Figure 1.

CVB3-induced LC3 puncta and lipidation are dependent on ATG5 and ATG16L1. (A) HEK293A were either sham-infected with PBS or infected with CVB3 for indicated time-points. Western blotting was performed to detect LC3 lipidation and ACTB expression (loading control). Levels of LC3-II were quantified by densitometric analysis, normalized to ACTB and presented as fold changes in the right panel (mean ± SD, n = 3, analyzed by one-way ANOVA with Tukey’s post-test). (B) Schematic diagram of canonical autophagy pathway induced by amino acid deprivation. (C) ATG5- or ATG16L1-knockout (KO) HEK293A cells generated via CRISPR-Cas9 editing, or wildtype (WT)-HEK293A cells were either sham- or CVB3-infected for 16 h. Cell lysates were harvested and probed for LC3, ATG5, and ATG16L1 by Western blotting.
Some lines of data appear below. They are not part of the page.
(** *** Queries *)

Definition GetSize : method Z := get size_.

Definition GetCapacity : method Z := get capacity_.

Definition IsEmpty : method bool :=
  let* sz := get size_ in
  ret (sz =? 0).

Definition begin_ : method Z := ret 0.

Definition end_ : method Z :=
  let* sz := get size_ in
  ret (0 + sz).

(** [operator[]]: the slot the returned reference designates. *)
Definition subscript (index : Z) : method slot :=
  let* items := get items_ in
  access (load items index).

Definition At_message : string := "Operation At: Out of range".

Definition At (index : Z) : method slot :=
  let* sz := get size_ in
  let* _ := when (index >=? sz) (throw (out_of_range At_message)) in
  let* items := get items_ in
  access (load items index).

(** Assignment through the reference returned by [operator[]]. *)
Definition subscript_assign (index : Z) (value : T) : method unit :=
  let* items := get items_ in
  let* items' := access (store items index (Value value)) in
  set_items items'.

(** *** Modifiers *)

Definition Clear : method unit := set_size 0.

Definition Resize (new_size : Z) : method unit :=
  let* cap := get capacity_ in
  let* _ :=
    when (cap <? new_size)
      (let* sz := get size_ in
       let* _ := set_capacity (Z.max new_size (wrap (sz * 2))) in
       let* cap' := get capacity_ in
       let tmp := new_array cap' in
       let* items := get items_ in
       let* tmp' := access (std_move (Z.to_nat sz) items 0 tmp 0) in
       let* _ := set_items tmp' in
       let* items := get items_ in
       let* n := access (range_count sz new_size) in
       let* items' := access (std_fill n items sz (Value T_default)) in
       set_items items') in
  set_size new_size.

Definition InsertInVector (pos : Z) (value : T) : method Z :=
  let position := wrap pos in
  let* sz := get size_ in
  let* cap := get capacity_ in
  let* _ :=
    if sz <? cap then
      let* items := get items_ in
      let* n := access (range_count position sz) in
      let* items' := access (std_move_backward n items sz sz) in
      set_items items'
    else
      let* _ := set_capacity (if cap =? 0 then 1 else wrap (cap + cap)) in
      let* cap' := get capacity_ in
      let tmp := new_array cap' in
      let* items := get items_ in
      let* tmp1 := access (std_move (Z.to_nat position) items 0 tmp 0) in
      let* n := access (range_count position sz) in
      let* tmp2 := access (std_move n items position tmp1 (position + 1)) in
      set_items tmp2 in
  let* items := get items_ in
  let* items' := access (store items position (Value value)) in
  let* _ := set_items items' in
  let* sz := get size_ in
  let* _ := set_size (wrap (sz + 1)) in
  ret position.

Definition PushBack (item : T) : method unit :=
  let* e := end_ in
  let* _ := InsertInVector e item in
  ret tt.

Definition PopBack : method unit :=
  let* sz := get size_ in
  if sz =? 0 then (fun _ => Abort)
  else set_size (wrap (sz - 1)).

Definition Insert (pos : Z) (value : T) : method Z :=
  InsertInVector pos value.

Definition Erase (pos : Z) : method Z :=
  let pos_return := pos in
  let* e := end_ in
  let* items := get items_ in
  let* n := access (range_count (pos_return + 1) e) in
  let* items' :=
    access (std_move_within n items (pos_return + 1) pos_return) in
  let* _ := set_items items' in
  let* sz := get size_ in
  let* _ := set_size (wrap (sz - 1)) in
  ret pos_return.

Definition Reserve (new_capacity : Z) : method unit :=
  let* cap := get capacity_ in
  when (cap <? new_capacity)
    (let tmp := new_array new_capacity in
     let* items := get items_ in
     let* sz := get size_ in
     let* tmp' := access (std_move (Z.to_nat sz) items 0 tmp 0) in
     let* _ := set_items tmp' in
     set_capacity new_capacity).

(** [swap]: the two objects afterwards. *)
Definition swap (this other : SimpleVector) : SimpleVector * SimpleVector :=
  (mkSimpleVector (items_ other) (size_ other) (capacity_ other),
   mkSimpleVector (items_ this) (size_ this) (capacity_ this)).

(** Copy assignment; [same] tells whether [this == &rhs]. *)
Definition assign_copy (same : bool) (rhs : SimpleVector) : method unit :=
  if same then ret tt
  else
    let* cap := get capacity_ in
    if size_ rhs <=? cap then
      let* items := get items_ in
      let* items' :=
        access (std_move (Z.to_nat (size_ rhs)) (items_ rhs) 0 items 0) in
      let* _ := set_items items' in
      set_size (size_ rhs)
    else
      fun this =>
        match SimpleVector_copy rhs with
        | Return _ tmp => Return tt (fst (swap this tmp))
        | Throw e _ => Throw e this
        | Undefined => Undefined
        | Abort => Abort
        end.
(** He then reads it under its id. *)
Lemma created_task_can_be_read_witness :
  ∃ message p,
    (createTask Fixture.y2024 Fixture.task3 (Fixture.asUser Fixture.bob)
       Fixture.undated Fixture.db).1 = Ok 201 message p
    ∧ getTask (Fixture.asUser Fixture.bob) Fixture.task3
        (createTask Fixture.y2024 Fixture.task3 (Fixture.asUser Fixture.bob)
           Fixture.undated Fixture.db).2
      = Ok 200 None p.
Proof.
  apply (created_task_can_be_read Fixture.isISO8601 Fixture.toDate
    Fixture.y2024 Fixture.task3 (Fixture.asUser Fixture.bob)
    Fixture.undated Fixture.db).
  - vm_compute. reflexivity.
  - vm_compute. reflexivity.
  - right. eexists. vm_compute. reflexivity.
Defined.

(** The tasks of the example database meet the schema, and still do
    once bob has created one more. *)
Lemma writes_keep_schema_witness :
  map_Forall (λ _ t, Schema.schemaOk t = true)
    (tasks (createTask Fixture.y2024 Fixture.task3 (Fixture.asUser Fixture.bob)
              Fixture.undated Fixture.db).2).
Proof.
  apply (writes_keep_schema Fixture.isISO8601 Fixture.toDate
    Fixture.refuseOthers Fixture.y2024 Fixture.task3
    (Fixture.asUser Fixture.bob) Fixture.task1 Fixture.undated Fixture.db).
  apply (bool_decide_unpack _). vm_compute. exact I.
Defined.

(** Alice's two tasks: one of low and one of high priority. *)
Lemma stats_priorities_add_up_witness :
  ∃ s, statsOverview (Fixture.asUser Fixture.alice) Fixture.db
         = Ok 200 None s
       ∧ st_highPriority s + st_mediumPriority s + st_lowPriority s
         = st_total s.
Proof.
  apply (stats_priorities_add_up (Fixture.asUser Fixture.alice) Fixture.db).
  change (map_Forall
    (λ _ t, Spec.visibleTo (Fixture.asUser Fixture.alice) t = true
            → priority t ∈ Validation.priorities) (tasks Fixture.db)).
  apply (bool_decide_unpack _). vm_compute. exact I.
Defined.

(** Carol, asking as a plain user, has no task. *)
Lemma stats_of_nothing_visible_witness :
  statsOverview (Fixture.asUser Fixture.carol) Fixture.db
  = Ok 200 None (mkStats 0 0 0 0 0 0 0).
Proof.
  apply (stats_of_nothing_visible (Fixture.asUser Fixture.carol) Fixture.db).
  change (map_Forall
    (λ _ t, Spec.visibleTo (Fixture.asUser Fixture.carol) t = false)
    (tasks Fixture.db)).
  apply (bool_decide_unpack _). vm_compute. exact I.
Defined.

(** Alice's list without filters and her statistics agree on the
    total. *)
Lemma stats_total_is_list_total_witness :
  ∃ s page,
    statsOverview (Fixture.asUser Fixture.alice) Fixture.db = Ok 200 None s
    ∧ listTasks (Fixture.asUser Fixture.alice) Fixture.noQuery Fixture.db
      = Ok 200 None page
    ∧ total (pagination page) = st_total s.
Proof.
  apply (stats_total_is_list_total (Fixture.asUser Fixture.alice)
           Fixture.noQuery Fixture.db); reflexivity.
Defined.

(** Alice asks for her completed tasks: [task2] is in the answer, and
    it is completed. *)
Lemma list_honours_filters_witness :
  let p := populate (users Fixture.db)
             (Fixture.task2,
              mkTask "two" "second" "completed" "high" None Fixture.alice
                Fixture.ghost 200 200) in
  ∃ t, tasks Fixture.db !! p_id p = Some t
       ∧ p_status p = "completed"%string.
Proof.
  intros p.
  destruct (list_honours_filters (Fixture.asUser Fixture.alice)
    Fixture.completedOnly Fixture.db 200%nat None
    (mkTaskPage [p] (mkPagination 1 1 1 10)) p)
    as (t & Ht & Hs & _).
  - vm_compute. reflexivity.
  - left.
  - exists t. split; [exact Ht|]. apply (Hs "completed"%string);
      [reflexivity|discriminate].
Defined.

(** [?assignedTo=nobody] is answered with the 500. *)
Lemma list_with_bad_assignee_filter_witness :
  listTasks (Fixture.asUser Fixture.alice) Fixture.assignedToNobody Fixture.db
  = Fail 500 "Server error while fetching tasks".
Proof.
  apply (list_with_bad_assignee_filter (Fixture.asUser Fixture.alice)
           Fixture.assignedToNobody Fixture.db "nobody").
  - reflexivity.
  - reflexivity.
  - discriminate.
  - reflexivity.
  - discriminate.
Defined.

(** The third and last page of alice's 25 tasks holds the 5 that are
    left. *)
Lemma list_page_sizes_witness :
  ∃ page,
    listTasks (Fixture.asUser Fixture.alice) Fixture.page3
      (mkDB Fixture.someUsers (Fixture.manyTasks 25)) = Ok 200 None page
    ∧ Z.of_nat (length (page_tasks page)) = 5.
Proof.
  eexists. split; [vm_compute; reflexivity|].
  refine (proj1 (proj1 (proj2 (list_page_sizes
    (Fixture.asUser Fixture.alice) Fixture.page3
    (mkDB Fixture.someUsers (Fixture.manyTasks 25)) 200%nat None _ _ _))
    _)).
  - vm_compute. reflexivity.
  - vm_compute. discriminate.
  - reflexivity.
Defined.

(** The eleventh task of alice's is found under its id in capital
    letters. *)
Lemma ids_ignore_letter_case_witness :
  Mongoose.castObjectId Fixture.capitalId = Some (Fixture.taskId 10)
  ∧ statusCode (getTask (Fixture.asUser Fixture.alice) Fixture.capitalId
                  (mkDB Fixture.someUsers (Fixture.manyTasks 25))) = 200%nat
  ∧ getTask (Fixture.asUser Fixture.alice) Fixture.capitalId
      (mkDB Fixture.someUsers (Fixture.manyTasks 25))
    = getTask (Fixture.asUser Fixture.alice) (Fixture.taskId 10)
        (mkDB Fixture.someUsers (Fixture.manyTasks 25)).
Proof.
  split; [vm_compute; reflexivity|]. split; [vm_compute; reflexivity|].
  refine (proj1 (proj2 (ids_ignore_letter_case Fixture.isISO8601
    Fixture.toDate Fixture.refuseOthers Fixture.y2024
    (Fixture.asUser Fixture.alice) Fixture.capitalId (Fixture.taskId 10)
    Fixture.completeIt (mkDB Fixture.someUsers (Fixture.manyTasks 25)) _))).
  vm_compute. reflexivity.
Defined.

(** In production a request without an origin and one from
    [FRONTEND_URL] are let in. *)
Lemma cors_in_production_witness :
  Server.origin Fixture.production None = true
  ∧ Server.origin Fixture.production (Some "https://tasks.example.com"%string)
    = true.
Proof.
  destruct (cors_in_production Fixture.production "https://tasks.example.com")
    as (Hnone & _ & Hiff).
  - reflexivity.
  - discriminate.
  - split; [exact Hnone|]. apply Hiff. right. reflexivity.
Defined.

(** In development an origin on [localhost] is let in, whatever its
    port. *)
Lemma cors_outside_production_witness :
  Server.origin Fixture.development (Some "http://localhost:5173"%string)
  = true.
Proof.
  apply (cors_outside_production Fixture.development "http://localhost:5173").
  - discriminate.
  - discriminate.
  - left. exists "http://"%string, ":5173"%string. reflexivity.
Defined.

(** The first request of the tasks page. *)
Lemma fetch_is_accepted_witness :
  ∃ page,
    listTasks (Fixture.asUser Fixture.alice)
      (TasksPage.fetchParams Fixture.noFilters Fixture.firstOfThree)
      Fixture.db = Ok 200 None page
    ∧ current (pagination page) = 1
    ∧ limit (pagination page) = 10.
Proof.
  apply (fetch_is_accepted Fixture.noFilters Fixture.firstOfThree
           (Fixture.asUser Fixture.alice) Fixture.db).
  - split; vm_compute; discriminate.
  - split; vm_compute; discriminate.
Defined.

(** A click on Next on the first of three pages leads to the
    second. *)
Lemma buttons_stay_in_range_witness :
  current (TasksPage.click Fixture.firstOfThree TasksPage.Next) = 2
  ∧ Validation.validatePagination
      (TasksPage.fetchParams Fixture.noFilters
         (TasksPage.click Fixture.firstOfThree TasksPage.Next)) = [].
Proof.
  split; [reflexivity|].
  refine (proj2 (proj2 (proj2 (proj2 (buttons_stay_in_range
    Fixture.noFilters Fixture.firstOfThree TasksPage.Next _ _ _ _))))).
  - split; vm_compute; discriminate.
  - reflexivity.
  - split; vm_compute; discriminate.
  - reflexivity.
Defined.

(** Dave registers: the username reaches the handler trimmed. *)
Lemma accepted_registration_witness :
  ∃ name,
    UserValidation.a_username
      (UserValidation.validateUserRegistration Fixture.isEmail
         Fixture.normalizeEmail Fixture.dave).2 = Some name
    ∧ name = "dave_1"%string ∧ (3 ≤ String.length name ≤ 30)%nat.
Proof.
  destruct (accepted_registration Fixture.isEmail Fixture.normalizeEmail
    Fixture.dave) as (raw & name & password & Hraw & Hname & Htrim & Hlen & _).
  - vm_compute. reflexivity.
  - exists name. split; [exact Hname|]. split; [|exact Hlen].
    injection Hraw as <-. rewrite Htrim. vm_compute. reflexivity.
Defined.

(** And may log in with the same email and password. *)
Lemma registered_credentials_pass_login_witness :
  (UserValidation.validateUserLogin Fixture.isEmail Fixture.normalizeEmail
     Fixture.dave).1 = [].
Proof.
  apply (registered_credentials_pass_login Fixture.isEmail
           Fixture.normalizeEmail Fixture.dave).
  vm_compute. reflexivity.
Defined.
Densitometric analysis was carried out as above (the first lane is arbitrarily set a value of 1) and the results are presented under each blot. (D) WT- or Atg5^−/− MEFs transfected with mRFP–GFP–LC3 construct were sham- or CVB3-infected for 8 h. GFP and RFP signal was captured by confocal microscopy. Mean LC3 puncta per cell was quantified (n ≥ 10 cells) and analyzed by one-way ANOVA with Tukey post-test (right).